**YOUR ASSIGNMENT**
Repeat exactly, and only, the lines below starting at the line that contains "From Stdlib Require Import ZArith String" and ending at the line that contains "Definition UserId := string.", inclusive of both.

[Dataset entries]
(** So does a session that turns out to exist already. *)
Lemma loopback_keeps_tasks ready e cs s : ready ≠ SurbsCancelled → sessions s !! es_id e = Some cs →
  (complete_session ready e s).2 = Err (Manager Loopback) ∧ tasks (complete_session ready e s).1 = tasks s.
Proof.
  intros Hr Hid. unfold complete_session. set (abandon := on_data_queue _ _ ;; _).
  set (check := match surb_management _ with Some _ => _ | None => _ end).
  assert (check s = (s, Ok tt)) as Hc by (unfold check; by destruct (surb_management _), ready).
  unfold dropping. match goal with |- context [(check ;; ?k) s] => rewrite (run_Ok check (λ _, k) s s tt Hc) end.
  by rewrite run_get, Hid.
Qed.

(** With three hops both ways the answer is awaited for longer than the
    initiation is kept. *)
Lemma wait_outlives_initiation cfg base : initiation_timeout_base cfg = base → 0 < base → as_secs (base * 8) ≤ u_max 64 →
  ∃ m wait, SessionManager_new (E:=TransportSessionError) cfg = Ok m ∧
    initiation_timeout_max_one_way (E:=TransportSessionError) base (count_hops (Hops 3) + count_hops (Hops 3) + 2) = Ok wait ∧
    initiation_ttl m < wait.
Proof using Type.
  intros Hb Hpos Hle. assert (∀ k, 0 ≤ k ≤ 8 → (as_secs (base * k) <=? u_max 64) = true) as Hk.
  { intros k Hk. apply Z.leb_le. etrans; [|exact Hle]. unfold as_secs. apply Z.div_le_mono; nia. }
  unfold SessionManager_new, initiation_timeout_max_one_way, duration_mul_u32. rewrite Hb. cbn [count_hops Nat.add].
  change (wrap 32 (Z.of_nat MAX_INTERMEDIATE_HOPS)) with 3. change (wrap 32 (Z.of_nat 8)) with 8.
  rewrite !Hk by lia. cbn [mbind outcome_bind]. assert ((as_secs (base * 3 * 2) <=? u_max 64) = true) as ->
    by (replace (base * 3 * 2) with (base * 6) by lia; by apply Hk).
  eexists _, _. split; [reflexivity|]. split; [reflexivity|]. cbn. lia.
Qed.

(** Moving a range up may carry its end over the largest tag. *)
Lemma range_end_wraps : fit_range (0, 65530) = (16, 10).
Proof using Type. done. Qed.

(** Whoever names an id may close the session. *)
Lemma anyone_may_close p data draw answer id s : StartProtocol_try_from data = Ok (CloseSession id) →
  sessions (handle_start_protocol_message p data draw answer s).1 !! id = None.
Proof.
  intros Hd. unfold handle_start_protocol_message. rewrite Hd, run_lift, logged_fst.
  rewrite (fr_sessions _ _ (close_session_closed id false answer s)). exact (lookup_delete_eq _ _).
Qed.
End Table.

==

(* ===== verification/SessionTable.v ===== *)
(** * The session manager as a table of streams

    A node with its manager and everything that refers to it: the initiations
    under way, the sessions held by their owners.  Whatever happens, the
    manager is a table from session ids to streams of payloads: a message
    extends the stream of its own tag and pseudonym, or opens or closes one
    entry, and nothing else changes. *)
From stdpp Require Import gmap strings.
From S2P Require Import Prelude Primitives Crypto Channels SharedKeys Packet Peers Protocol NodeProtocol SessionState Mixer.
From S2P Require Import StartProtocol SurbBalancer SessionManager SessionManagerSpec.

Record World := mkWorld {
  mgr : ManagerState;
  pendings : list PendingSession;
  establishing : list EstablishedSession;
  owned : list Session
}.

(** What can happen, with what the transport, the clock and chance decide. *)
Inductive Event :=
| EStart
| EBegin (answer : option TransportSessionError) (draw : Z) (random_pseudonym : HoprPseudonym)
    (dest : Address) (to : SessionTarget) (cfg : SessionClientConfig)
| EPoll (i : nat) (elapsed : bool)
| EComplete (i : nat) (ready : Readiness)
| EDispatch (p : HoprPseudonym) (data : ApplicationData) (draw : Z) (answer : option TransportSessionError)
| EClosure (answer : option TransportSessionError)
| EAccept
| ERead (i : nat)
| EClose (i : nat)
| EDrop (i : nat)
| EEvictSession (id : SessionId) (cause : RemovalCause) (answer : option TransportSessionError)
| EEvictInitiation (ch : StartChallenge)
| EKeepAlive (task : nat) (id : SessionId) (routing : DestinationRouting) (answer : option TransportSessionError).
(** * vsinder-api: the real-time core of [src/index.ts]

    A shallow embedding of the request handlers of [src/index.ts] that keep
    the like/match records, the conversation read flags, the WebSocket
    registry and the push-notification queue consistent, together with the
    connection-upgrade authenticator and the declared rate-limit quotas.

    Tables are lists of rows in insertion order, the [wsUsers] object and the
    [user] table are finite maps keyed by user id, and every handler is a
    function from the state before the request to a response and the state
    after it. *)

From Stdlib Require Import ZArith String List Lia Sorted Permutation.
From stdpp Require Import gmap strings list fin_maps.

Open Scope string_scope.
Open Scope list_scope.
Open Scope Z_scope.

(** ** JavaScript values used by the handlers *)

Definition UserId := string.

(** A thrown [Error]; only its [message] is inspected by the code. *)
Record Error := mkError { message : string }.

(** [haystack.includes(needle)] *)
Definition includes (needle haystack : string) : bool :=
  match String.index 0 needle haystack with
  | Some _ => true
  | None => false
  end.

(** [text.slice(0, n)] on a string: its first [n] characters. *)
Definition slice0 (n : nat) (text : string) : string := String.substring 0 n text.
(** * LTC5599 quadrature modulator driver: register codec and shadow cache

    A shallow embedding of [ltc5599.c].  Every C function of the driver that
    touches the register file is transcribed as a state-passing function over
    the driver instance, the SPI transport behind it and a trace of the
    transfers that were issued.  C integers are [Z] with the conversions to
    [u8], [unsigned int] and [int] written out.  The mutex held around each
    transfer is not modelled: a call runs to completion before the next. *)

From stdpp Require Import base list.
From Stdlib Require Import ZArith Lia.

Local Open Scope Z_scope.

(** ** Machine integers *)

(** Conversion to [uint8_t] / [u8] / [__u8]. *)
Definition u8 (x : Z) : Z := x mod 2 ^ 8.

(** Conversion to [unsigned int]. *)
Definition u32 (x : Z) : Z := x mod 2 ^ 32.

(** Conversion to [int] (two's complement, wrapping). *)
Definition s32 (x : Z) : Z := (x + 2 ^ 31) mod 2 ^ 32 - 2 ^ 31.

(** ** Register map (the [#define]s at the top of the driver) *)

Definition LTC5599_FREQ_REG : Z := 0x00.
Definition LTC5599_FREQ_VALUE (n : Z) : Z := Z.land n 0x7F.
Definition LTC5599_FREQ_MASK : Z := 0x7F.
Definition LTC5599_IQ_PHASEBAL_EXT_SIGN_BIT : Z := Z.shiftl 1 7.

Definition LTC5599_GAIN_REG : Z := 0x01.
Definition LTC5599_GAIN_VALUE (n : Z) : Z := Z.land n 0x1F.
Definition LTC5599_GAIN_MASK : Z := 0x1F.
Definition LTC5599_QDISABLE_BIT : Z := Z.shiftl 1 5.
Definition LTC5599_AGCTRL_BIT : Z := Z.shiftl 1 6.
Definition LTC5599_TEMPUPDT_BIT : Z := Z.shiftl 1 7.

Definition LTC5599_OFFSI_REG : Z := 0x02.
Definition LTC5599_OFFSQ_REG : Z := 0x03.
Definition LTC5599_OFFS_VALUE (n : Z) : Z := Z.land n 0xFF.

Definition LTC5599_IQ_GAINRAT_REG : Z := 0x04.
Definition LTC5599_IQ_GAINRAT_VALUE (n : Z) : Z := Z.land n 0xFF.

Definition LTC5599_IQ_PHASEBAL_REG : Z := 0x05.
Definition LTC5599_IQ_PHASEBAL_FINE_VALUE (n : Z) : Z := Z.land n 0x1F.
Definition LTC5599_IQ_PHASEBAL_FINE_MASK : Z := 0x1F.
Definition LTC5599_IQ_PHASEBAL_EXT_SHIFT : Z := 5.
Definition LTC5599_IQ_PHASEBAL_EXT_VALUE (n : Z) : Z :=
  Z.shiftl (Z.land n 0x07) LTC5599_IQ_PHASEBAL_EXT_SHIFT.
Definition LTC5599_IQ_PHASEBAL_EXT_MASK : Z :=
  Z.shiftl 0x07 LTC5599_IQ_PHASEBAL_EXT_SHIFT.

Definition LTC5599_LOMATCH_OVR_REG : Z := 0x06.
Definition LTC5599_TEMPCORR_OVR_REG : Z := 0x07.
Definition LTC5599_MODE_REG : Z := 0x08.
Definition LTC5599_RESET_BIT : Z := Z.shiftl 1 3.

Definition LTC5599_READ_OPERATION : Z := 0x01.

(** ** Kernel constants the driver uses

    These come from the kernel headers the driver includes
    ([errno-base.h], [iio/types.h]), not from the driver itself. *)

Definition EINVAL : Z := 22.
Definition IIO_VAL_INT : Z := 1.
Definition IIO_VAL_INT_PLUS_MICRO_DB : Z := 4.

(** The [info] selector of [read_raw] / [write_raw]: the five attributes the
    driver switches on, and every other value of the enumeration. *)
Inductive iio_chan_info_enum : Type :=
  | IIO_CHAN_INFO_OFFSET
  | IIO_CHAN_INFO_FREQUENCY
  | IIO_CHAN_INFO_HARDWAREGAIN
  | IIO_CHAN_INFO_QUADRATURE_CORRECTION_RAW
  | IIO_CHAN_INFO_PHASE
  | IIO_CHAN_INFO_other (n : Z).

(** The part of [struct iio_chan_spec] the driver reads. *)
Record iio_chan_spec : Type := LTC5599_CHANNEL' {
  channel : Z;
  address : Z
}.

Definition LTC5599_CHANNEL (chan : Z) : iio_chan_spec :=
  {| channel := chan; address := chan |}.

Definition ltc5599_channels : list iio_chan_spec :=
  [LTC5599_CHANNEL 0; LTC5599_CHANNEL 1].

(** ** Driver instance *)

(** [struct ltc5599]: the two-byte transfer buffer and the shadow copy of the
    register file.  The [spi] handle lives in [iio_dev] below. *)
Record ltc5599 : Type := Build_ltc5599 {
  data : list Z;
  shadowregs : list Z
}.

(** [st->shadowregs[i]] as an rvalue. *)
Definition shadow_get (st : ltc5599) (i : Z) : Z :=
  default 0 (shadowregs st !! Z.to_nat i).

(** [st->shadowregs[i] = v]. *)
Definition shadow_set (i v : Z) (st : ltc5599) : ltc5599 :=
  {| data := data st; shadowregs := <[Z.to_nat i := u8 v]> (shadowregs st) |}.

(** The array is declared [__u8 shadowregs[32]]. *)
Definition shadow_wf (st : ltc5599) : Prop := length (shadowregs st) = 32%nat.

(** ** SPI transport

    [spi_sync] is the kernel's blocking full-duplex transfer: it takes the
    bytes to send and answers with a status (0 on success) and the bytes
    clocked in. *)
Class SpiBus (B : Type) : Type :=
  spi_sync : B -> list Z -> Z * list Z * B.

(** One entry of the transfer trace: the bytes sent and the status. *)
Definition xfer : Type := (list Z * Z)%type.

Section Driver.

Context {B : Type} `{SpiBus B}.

...

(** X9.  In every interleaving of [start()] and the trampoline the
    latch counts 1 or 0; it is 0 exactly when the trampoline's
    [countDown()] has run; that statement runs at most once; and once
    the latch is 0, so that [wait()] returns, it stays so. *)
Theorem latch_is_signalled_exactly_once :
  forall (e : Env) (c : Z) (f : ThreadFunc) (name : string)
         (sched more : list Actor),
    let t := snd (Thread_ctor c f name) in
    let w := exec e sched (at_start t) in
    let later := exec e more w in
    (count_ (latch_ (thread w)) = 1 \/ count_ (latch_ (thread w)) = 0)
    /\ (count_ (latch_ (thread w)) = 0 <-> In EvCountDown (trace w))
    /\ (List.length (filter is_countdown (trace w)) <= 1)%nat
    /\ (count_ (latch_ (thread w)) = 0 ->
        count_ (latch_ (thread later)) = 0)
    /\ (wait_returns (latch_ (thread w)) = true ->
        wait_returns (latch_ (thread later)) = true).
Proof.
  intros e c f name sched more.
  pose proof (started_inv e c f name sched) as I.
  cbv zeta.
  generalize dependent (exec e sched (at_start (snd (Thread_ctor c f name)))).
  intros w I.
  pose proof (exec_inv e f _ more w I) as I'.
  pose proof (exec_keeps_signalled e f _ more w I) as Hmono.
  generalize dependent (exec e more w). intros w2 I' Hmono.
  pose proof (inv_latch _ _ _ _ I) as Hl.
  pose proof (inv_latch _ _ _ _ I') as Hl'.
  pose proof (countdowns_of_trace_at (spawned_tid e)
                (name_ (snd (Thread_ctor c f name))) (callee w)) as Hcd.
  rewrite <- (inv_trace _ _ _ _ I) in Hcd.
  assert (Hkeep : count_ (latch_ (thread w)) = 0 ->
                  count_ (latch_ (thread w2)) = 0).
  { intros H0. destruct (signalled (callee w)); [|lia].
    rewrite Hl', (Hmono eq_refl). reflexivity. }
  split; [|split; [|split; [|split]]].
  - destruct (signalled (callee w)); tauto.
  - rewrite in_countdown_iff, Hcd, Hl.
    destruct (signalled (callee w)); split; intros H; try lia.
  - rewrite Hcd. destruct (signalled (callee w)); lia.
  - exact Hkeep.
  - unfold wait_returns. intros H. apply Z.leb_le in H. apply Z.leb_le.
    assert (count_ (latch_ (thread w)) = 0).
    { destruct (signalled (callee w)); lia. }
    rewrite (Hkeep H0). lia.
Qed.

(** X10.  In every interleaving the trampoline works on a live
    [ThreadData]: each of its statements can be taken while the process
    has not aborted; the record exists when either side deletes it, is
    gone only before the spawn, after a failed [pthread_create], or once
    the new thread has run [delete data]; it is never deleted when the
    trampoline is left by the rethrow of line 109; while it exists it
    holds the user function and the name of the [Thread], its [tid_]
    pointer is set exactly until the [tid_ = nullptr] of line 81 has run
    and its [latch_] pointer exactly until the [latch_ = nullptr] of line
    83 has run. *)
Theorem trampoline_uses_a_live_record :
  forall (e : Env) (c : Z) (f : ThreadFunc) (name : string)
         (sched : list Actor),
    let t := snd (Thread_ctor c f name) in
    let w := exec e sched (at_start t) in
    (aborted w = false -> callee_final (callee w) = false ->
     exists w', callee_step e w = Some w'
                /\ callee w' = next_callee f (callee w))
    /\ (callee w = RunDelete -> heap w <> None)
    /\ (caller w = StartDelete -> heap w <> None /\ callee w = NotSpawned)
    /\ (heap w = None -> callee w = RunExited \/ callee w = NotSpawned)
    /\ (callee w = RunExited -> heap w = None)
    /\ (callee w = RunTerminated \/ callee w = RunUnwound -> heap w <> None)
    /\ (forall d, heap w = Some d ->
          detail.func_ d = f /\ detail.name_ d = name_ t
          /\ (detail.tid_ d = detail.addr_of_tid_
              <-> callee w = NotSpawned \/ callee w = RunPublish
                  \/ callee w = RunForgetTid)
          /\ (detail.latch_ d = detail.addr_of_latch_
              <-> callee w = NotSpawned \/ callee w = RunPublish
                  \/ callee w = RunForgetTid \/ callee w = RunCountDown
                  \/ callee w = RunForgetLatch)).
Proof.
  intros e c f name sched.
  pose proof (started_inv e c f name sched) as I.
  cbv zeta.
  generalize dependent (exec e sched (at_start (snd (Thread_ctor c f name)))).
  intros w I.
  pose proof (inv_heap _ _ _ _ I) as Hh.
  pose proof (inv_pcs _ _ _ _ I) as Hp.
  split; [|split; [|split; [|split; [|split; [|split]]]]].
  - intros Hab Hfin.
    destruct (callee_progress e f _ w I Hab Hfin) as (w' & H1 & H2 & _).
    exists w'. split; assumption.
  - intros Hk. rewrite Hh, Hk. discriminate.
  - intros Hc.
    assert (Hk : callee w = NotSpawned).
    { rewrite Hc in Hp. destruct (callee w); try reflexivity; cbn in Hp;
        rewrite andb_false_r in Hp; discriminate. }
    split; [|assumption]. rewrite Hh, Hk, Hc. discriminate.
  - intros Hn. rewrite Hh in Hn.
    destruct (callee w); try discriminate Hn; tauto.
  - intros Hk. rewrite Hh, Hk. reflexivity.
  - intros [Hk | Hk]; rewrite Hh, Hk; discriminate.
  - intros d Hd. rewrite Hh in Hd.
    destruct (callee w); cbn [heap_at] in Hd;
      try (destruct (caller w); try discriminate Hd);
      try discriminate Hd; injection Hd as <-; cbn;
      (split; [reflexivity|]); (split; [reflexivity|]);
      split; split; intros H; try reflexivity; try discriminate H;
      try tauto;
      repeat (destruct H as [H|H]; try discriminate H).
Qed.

**SOLUTION TO THE EXERCISE**
From Stdlib Require Import ZArith String List Lia Sorted Permutation.
From stdpp Require Import gmap strings list fin_maps.

Open Scope string_scope.
Open Scope list_scope.
Open Scope Z_scope.

(** ** JavaScript values used by the handlers *)

Definition UserId := string.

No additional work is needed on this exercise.